Would you like some Harry Potter photos? Or walk inside your memories? Artificial intelligence and computer vision enable realising funny ideas
Professors of signal processing Joni Kämäräinen and Esa Rahtu have always believed that the best ideas come from fun and games. According to them, an inspiring work culture that encourages crazy ideas is also the best way to attract top professionals and students.
“We have always believed that if something is fun and difficult, it is definitely worth doing. We both chose a field where we can spend taxpayers’ money in a fun way. It is also a great approach for generating new cool ideas and applications,” Kämäräinen says.
Kämäräinen, Rahtu and their research group are working on artificial intelligence and computer vision. The aim of the study is to develop algorithms that help computers and robots to see as well as humans. Vision is the most important human sense; it is hard to move about or work without it. The ultimate goal of the research is to provide all machines with vision.
Self-driving cars rely on computer vision
In a matter of minutes, Rahtu and Kämäräinen list a large number of applications that need reliable and efficient computer vision. The first, and the most familiar to many today, is self-driving cars.
“There is huge market potential in self-driving cars. All big operators starting from Google are developing their own systems. Finns might not yet fully understand that the winner of this race will take it all. The company that is the first to launch this tool will win big,” Kämäräinen explains.
Cars operating on artificial intelligence need good computer vision. They must measure the distance to other traffic and the environment as well as identify potential risk factors in real time.
Prior to private use, self-driving cars will appear on the streets in the form of transport robots and cars.
“I believe that slow-moving transport robots will be the first self-driving vehicles to arrive in the streets. When the speed is low enough, a robot can safely travel among people in the streets,” Kämäräinen says.
In this academic year, the Hervanta campus will host a competition for self-driving cars. Students will be in charge of programming, and company representatives will also be invited.
Harry Potter photographs are already here
In the Harry Potter books and films, the people depicted in photographs are alive and moving inside the photos. Artificial intelligence already makes this idea a reality.
“There is nothing sensational in living photographs. Another application familiar from the world of Harry Potter is a wall clock showing the location of all family members. It would only require GPS and a simple algorithm,” Kämäräinen says.
Computer vision will also help many people with impaired vision. Special glasses that read texts automatically aloud are already marketed. With this technology, a blind person is able to read packaging labels in the food store.
One of the most interesting developments relates to telepresence. The term refers eg to a robot that allows a person to remotely navigate in their home and look around. Telepresence, for example, allows relatives or healthcare workers to stay in touch with an older person living alone.

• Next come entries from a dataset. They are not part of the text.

(** [DeleteRecordsArgs::run]. *)
Definition delete_records_run `{SerdeJson} (args : DeleteRecordsArgs) : cmd admin CommandResult :=
  read ← await (send (ReadFile (offset_json_file args)));
  text ← lift (map_err (λ error,
    "read offset json file " +:+ offset_json_file args +:+ ": " +:+ error) read);
  ops ← lift (parse_offset_json text);
  _ ← connect (dr_connection args) "delete-records";
  if dry_run_flag (dr_confirm args) then
    topics ← try_admin_error (send (Metadata (set_collect (map op_topic ops))));
    pure (into_dry_run (planned ops (partition_counts_of topics)))
  else
    _ ← confirm (yes_flag (dr_confirm args)) "krabka delete-records" (impact_of ops);
    outcomes ← try_admin_error (send (DeleteRecords ops));
    pure (deleted ops outcomes).

(** ** Cases of the sources' tests *)

Definition test_op (topic : string) (partition offset : Z) : DeleteRecordsOp :=
  {| op_topic := topic; op_partition := partition; op_offset := offset |}.

Definition op_value (op : DeleteRecordsOp) : Value :=
  object_of [("topic", Str (op_topic op)); ("partition", num (op_partition op));
             ("offset", num (op_offset op))].

Definition offsets_value (ops : list DeleteRecordsOp) : Value :=
  object_of [("partitions", Array (map op_value ops)); ("version", num 1)].

Example offset_files :
  map (λ v, parse_offset_json (H := reads_as v) "")
    [offsets_value [test_op "foo" 1 10; test_op "bar" 0 (-5)];
     object_of [("version", num 1)];
     object_of [("partitions", Array []); ("version", num 2)];
     Array [num 1];
     object_of [("partitions", object_of [])];
     object_of [("partitions", Array [object_of [("topic", Str "foo"); ("offset", num 1)]])];
     offsets_value [test_op "foo" 4294967296 1];
     offsets_value [test_op "a" 0 1; test_op "b" 1 1; test_op "a" 0 2; test_op "b" 1 3; test_op "a" 0 4]] =
  [Ok [test_op "foo" 1 10; test_op "bar" 0 (-5)];
   Err "Missing partitions field";
   Err "Not supported version field value 2";
   Err "Expected JSON object, received [1]";
   Err "Expected JSON array, received {}";
   Err "No such field exists: `partition`";
   Err "Expected `Integer` value, received 4294967296";
   Err "Offset json file contains duplicate topic partitions: a-0,b-1"].
Proof. vm_compute. reflexivity. Qed.
(* ===== verification/LeaderElection.v ===== *)
(** [leader_election.rs]: [krabka leader-election], the counterpart of
    [kafka-leader-election]. *)

From S2P Require Import Connection.
From S2P Require Import Prelude Collections Rust Jvm Json TopicPartition KafkaErrors Output Program.
From S2P Require Import Admin.

Definition ELECTION_NOT_NEEDED : Z := 84.
Definition REQUEST_TIMED_OUT : Z := 7.
Definition CLUSTER_AUTHORIZATION_FAILED : Z := 31.

Record LeaderElectionArgs := {
  le_connection : ConnectionArgs;
  admin_config : option string;
  path_to_json_file : option string;
  le_topic : option string;
  le_partition : option Z;
  all_topic_partitions : bool;
  election_type : option string
}.

(** [ElectionType] of this file. *)
Inductive ElectionKind := PreferredKind | UncleanKind.

Definition kind_name (kind : ElectionKind) : string :=
  match kind with PreferredKind => "PREFERRED" | UncleanKind => "UNCLEAN" end.

Definition kind_client (kind : ElectionKind) : ElectionType :=
  match kind with PreferredKind => Preferred | UncleanKind => Unclean end.

Definition kind_parse (value : string) : result string ElectionKind :=
  let upper := to_ascii_uppercase value in
  if bool_decide (upper = "PREFERRED") then Ok PreferredKind
  else if bool_decide (upper = "UNCLEAN") then Ok UncleanKind
  else Err ("Cannot parse argument '" +:+ value +:+ "' of option election-type").

Inductive Selection :=
  | SelectAll
  | SelectPartitions (partitions : list TopicPartition).

Definition request_partitions (selection : Selection) : option (list (string * Z)) :=
  match selection with
  | SelectAll => None
  | SelectPartitions partitions => Some (map (λ p, (topic p, partition p)) partitions)
  end.

Inductive Target :=
  | TargetAll
  | TargetPartitions (partitions : list TopicPartition)
  | TargetFile (path : string).

Record Election := { kind : ElectionKind; target : Target; election_notices : list string }.

(** ** The options *)

Definition missing_options (args : LeaderElectionArgs) : list string :=
  (if bool_decide (bootstrap_server (le_connection args) = []) then ["bootstrap-server"] else []) ++
  (if is_some (election_type args) then [] else ["election-type"]).

Definition chosen_targets (args : LeaderElectionArgs) : nat :=
  length (filter (λ b, b = true)
    [is_some (le_topic args); all_topic_partitions args; is_some (path_to_json_file args)]).

Definition target_of (args : LeaderElectionArgs) : result string Target :=
  match le_topic args, le_partition args, path_to_json_file args with
  | Some _, None, _ => Err "Missing required option(s): partition"
  | None, Some _, _ => Err "Option partition is only allowed if topic is used"
  | Some topic, Some partition, _ => Ok (TargetPartitions [tp_new topic partition])
  | None, None, Some path => Ok (TargetFile path)
  | None, None, None => Ok TargetAll
  end.

Definition ADMIN_CONFIG_DEPRECATED : string :=
  "Option --admin.config has been deprecated and will be removed in a future version. Use --command-config instead.".

Definition validate_election (args : LeaderElectionArgs) : result string Election :=
  if negb (bool_decide (missing_options args = [])) then
    Err ("Missing required option(s): " +:+ join ", " (missing_options args))
  else if negb (bool_decide (bootstrap_controller (le_connection args) = [])) then
    Err "bootstrap-controller is not a recognized option"
  else
    election_type ← kind_parse (default "" (election_type args));
    if is_some (admin_config args) && is_some (command_config (le_connection args)) then
      Err ("Option " +:+ dquote +:+ "[admin.config]" +:+ dquote +:+
           " can't be used with option " +:+ dquote +:+ "[command-config]" +:+ dquote)
    else if negb (chosen_targets args =? 1)%nat then
      Err "One and only one of the following options is required: topic, all-topic-partitions, path-to-json-file"
    else
      target ← target_of args;
      Ok {| kind := election_type; target := target;
            election_notices :=
              if is_some (admin_config args) then [ADMIN_CONFIG_DEPRECATED] else [] |}.

(** ** The file *)

Section ElectionFile.
Context `{SerdeJson}.

Definition parse_election_entry (entry : Value) : result string TopicPartition :=
  entry ← object entry;
  topic ← field entry "topic"; topic ← string_value topic;
  partition ← field entry "partition"; partition ← int partition;
  Ok (tp_new topic partition).

(** The loop over the entries: what was seen, and what came again. *)
Fixpoint parse_election_entries (entries : list Value) (seen duplicates : list TopicPartition)
    : result string (list TopicPartition * list TopicPartition) :=
  match entries with
  | [] => Ok (seen, duplicates)
  | entry :: entries =>
      partition ← parse_election_entry entry;
      if bool_decide (partition ∈ seen)
      then parse_election_entries entries seen (duplicates ++ [partition])
      else parse_election_entries entries (seen ++ [partition]) duplicates
  end.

“It is not necessarily a moving robot, but a set of cameras that can provide a smooth connection to the desired space,” Rahtu says.
One huge development area is in the world of gaming. Augmented reality games are already a daily reality for many digital players, and technological advancement is continuing at a tremendous pace.
In the future, we may also return to our memories in a new way.
“We can use multiple cameras to record, for example, a wedding party or playing with our children. Later, we can return to the memories, move inside them and follow the events from a third-person perspective,” Kämäräinen says.
The best talents need challenges
Both Rahtu and Kämäräinen criticise the Finnish business culture. According to them, companies need to change the way they operate if they want to retain the best talent.
“You can put an average employee out in the wind and he/she is happy if someone pays for it. Unfortunately, many in the Finnish business world think that the boss hires subordinates and makes them jump at will. However, real professionals will not put up with that,” Kämäräinen says.
Rahtu mentions salaries: In Finland, the salary is usually determined based on the employee’s position.
“The salary increases when the employees advance in the corporate ladder. We should change this pattern so that real pros would earn more than their bosses do. This is often the case elsewhere in the world,” Rahtu points out.
Tampere attracts students from across the world
The Computer Vision Group attracts students from across the world.
“Finns are clearly a minority among our students,” Kämäräinen says.
The group currently has students from eg China, Russia, India and Turkey. This popular and exciting field attracts students, and admissions must find the best possible students.
Last year, 150 students were admitted to study information technology at Tampere University. 28 students chose artificial intelligence as their major. According to Kämäräinen, the number will be about 40 this autumn. About fifty students will be enrolled from abroad.
“Let’s just say that if I had to set up a software company with this group, I wouldn’t have to worry about a thing. We really have top people,” Kämäräinen says.
The employment prospects are excellent in the field: according to Rahtu and Kämäräinen, workplaces quickly recruit all graduates; often already during their studies. In the international competition, Finland may lose out when the best professionals choose their jobs.
“We even have some problems to keep the top professionals in Finland,” Rahtu says.